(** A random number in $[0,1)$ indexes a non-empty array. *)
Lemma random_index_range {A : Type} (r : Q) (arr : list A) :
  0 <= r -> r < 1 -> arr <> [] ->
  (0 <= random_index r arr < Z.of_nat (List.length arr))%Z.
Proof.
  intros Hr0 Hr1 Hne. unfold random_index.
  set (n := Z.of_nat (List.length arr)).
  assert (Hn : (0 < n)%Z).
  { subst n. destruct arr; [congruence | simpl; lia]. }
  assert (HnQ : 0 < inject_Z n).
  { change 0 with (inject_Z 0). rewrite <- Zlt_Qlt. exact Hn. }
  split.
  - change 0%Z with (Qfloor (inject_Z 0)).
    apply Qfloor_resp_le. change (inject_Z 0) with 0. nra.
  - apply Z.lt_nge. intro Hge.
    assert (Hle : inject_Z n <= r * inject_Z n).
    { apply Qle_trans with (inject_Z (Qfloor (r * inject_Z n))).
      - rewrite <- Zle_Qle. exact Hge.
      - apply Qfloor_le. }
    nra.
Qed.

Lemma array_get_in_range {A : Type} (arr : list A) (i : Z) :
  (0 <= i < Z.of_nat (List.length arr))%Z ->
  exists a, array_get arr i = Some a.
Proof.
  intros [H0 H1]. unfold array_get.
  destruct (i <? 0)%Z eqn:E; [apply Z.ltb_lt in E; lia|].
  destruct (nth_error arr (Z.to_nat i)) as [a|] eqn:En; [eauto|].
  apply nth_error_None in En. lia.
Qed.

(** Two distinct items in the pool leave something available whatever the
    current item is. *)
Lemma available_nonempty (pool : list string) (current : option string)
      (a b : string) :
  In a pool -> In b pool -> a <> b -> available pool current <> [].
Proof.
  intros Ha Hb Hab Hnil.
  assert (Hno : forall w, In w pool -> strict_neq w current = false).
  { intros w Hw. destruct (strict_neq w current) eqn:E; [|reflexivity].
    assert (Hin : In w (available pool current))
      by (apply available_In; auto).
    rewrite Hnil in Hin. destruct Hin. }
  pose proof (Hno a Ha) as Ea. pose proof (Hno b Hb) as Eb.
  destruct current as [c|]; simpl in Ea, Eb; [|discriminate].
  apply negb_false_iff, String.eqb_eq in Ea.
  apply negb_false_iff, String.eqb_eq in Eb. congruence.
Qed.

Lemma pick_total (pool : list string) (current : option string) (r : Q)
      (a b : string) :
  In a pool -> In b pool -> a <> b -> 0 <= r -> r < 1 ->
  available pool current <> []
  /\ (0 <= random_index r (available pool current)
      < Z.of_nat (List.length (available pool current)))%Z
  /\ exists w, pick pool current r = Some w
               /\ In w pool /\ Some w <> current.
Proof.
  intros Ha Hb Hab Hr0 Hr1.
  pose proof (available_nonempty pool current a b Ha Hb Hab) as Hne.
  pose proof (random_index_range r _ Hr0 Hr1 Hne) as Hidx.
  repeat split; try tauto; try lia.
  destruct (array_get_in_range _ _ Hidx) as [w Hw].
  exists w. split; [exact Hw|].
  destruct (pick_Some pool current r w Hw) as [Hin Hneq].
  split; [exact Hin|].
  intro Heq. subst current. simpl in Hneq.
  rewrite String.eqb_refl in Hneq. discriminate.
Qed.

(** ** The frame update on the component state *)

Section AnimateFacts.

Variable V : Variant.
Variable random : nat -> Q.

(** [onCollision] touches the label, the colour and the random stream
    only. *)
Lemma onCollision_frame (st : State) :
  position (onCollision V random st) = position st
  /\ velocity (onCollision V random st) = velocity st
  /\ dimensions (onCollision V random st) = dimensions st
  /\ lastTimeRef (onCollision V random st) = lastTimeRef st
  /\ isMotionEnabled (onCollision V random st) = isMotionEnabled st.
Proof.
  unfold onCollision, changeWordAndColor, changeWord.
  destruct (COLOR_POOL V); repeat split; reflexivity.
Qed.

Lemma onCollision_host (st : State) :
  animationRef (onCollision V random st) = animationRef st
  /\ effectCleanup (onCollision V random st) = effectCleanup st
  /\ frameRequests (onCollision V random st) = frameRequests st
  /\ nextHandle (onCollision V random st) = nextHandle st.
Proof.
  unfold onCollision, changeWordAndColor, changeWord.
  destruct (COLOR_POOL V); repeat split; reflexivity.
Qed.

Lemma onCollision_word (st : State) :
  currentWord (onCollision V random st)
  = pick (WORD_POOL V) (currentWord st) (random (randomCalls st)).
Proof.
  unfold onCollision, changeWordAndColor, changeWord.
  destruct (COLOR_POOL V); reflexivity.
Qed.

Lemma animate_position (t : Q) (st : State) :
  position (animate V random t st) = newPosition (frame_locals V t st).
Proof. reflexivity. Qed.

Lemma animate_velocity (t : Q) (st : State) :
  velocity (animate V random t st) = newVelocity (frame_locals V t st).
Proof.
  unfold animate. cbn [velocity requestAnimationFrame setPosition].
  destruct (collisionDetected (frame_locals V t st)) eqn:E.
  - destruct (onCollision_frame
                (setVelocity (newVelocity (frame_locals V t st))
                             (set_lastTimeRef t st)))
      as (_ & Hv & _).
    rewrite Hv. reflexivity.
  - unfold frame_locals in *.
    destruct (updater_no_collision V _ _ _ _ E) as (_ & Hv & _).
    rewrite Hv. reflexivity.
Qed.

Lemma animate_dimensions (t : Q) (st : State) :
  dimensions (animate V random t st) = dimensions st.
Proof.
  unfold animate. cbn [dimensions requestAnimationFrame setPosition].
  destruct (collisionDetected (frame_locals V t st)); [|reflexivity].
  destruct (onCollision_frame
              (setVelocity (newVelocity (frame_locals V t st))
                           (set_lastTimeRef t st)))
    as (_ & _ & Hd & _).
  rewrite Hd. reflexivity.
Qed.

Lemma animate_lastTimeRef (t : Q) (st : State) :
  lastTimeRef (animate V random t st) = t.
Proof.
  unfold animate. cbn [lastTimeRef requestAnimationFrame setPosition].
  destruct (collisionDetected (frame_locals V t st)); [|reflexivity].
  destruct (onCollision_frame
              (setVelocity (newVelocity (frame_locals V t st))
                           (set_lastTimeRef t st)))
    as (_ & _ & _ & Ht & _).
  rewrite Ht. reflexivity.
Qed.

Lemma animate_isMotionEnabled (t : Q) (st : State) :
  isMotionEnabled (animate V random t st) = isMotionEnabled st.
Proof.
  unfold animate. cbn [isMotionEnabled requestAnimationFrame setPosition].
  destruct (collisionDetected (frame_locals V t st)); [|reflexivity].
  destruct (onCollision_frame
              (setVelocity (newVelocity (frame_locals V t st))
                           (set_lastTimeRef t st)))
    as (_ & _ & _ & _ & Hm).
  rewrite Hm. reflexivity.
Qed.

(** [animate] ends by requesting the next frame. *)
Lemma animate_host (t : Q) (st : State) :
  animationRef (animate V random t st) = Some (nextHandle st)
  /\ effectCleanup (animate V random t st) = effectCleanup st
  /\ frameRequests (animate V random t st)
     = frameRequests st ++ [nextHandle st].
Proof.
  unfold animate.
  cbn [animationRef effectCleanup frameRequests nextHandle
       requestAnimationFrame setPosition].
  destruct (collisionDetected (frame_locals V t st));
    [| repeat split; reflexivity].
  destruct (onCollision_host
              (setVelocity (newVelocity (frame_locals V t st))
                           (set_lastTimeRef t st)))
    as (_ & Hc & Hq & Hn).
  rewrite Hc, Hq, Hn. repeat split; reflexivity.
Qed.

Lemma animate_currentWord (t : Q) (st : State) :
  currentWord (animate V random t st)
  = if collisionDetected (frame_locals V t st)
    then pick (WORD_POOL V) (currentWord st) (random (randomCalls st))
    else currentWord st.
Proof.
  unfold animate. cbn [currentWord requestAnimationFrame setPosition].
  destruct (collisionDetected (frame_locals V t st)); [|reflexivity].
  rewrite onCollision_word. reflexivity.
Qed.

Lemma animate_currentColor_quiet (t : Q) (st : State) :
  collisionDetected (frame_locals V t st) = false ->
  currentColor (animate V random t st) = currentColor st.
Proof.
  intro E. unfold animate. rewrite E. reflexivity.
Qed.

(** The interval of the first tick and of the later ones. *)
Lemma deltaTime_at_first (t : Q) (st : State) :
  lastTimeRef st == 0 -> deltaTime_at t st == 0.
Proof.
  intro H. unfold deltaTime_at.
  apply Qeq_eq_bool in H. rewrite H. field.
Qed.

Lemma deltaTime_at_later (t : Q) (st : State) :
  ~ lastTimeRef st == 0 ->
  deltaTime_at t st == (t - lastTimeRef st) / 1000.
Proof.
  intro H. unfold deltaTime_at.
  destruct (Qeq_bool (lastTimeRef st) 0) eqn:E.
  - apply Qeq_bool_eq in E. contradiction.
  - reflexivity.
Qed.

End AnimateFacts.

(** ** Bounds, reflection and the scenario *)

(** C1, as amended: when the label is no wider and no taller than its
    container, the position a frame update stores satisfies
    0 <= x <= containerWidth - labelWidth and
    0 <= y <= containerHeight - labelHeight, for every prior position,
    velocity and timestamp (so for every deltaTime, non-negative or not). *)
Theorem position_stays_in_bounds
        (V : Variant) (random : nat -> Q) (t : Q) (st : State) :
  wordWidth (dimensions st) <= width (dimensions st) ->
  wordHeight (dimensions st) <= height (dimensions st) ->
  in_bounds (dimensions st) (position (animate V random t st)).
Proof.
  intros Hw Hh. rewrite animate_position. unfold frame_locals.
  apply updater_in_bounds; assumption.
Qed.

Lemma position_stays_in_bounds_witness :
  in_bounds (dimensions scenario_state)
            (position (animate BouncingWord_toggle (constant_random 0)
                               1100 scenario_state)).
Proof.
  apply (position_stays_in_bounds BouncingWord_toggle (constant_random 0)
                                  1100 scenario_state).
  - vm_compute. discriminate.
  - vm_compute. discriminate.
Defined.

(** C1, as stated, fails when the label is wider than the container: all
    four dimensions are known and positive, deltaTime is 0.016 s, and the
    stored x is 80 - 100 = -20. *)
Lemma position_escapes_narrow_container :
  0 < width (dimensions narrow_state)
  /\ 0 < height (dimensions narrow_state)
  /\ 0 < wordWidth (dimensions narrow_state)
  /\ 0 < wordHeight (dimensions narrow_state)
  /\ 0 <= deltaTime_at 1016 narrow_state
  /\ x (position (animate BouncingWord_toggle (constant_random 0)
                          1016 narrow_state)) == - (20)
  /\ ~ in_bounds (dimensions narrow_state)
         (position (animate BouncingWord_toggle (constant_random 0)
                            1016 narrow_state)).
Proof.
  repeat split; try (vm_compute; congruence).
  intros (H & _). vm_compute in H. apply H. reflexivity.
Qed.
++++++
**Task instructions:** Exactly the lines from the one containing "repeat split; try (vm_compute; congruence)." through the final line of the records must appear in your reply, and no others.

**Solution to the problem:**
  repeat split; try (vm_compute; congruence).
  intros (H & _). vm_compute in H. apply H. reflexivity.
Qed.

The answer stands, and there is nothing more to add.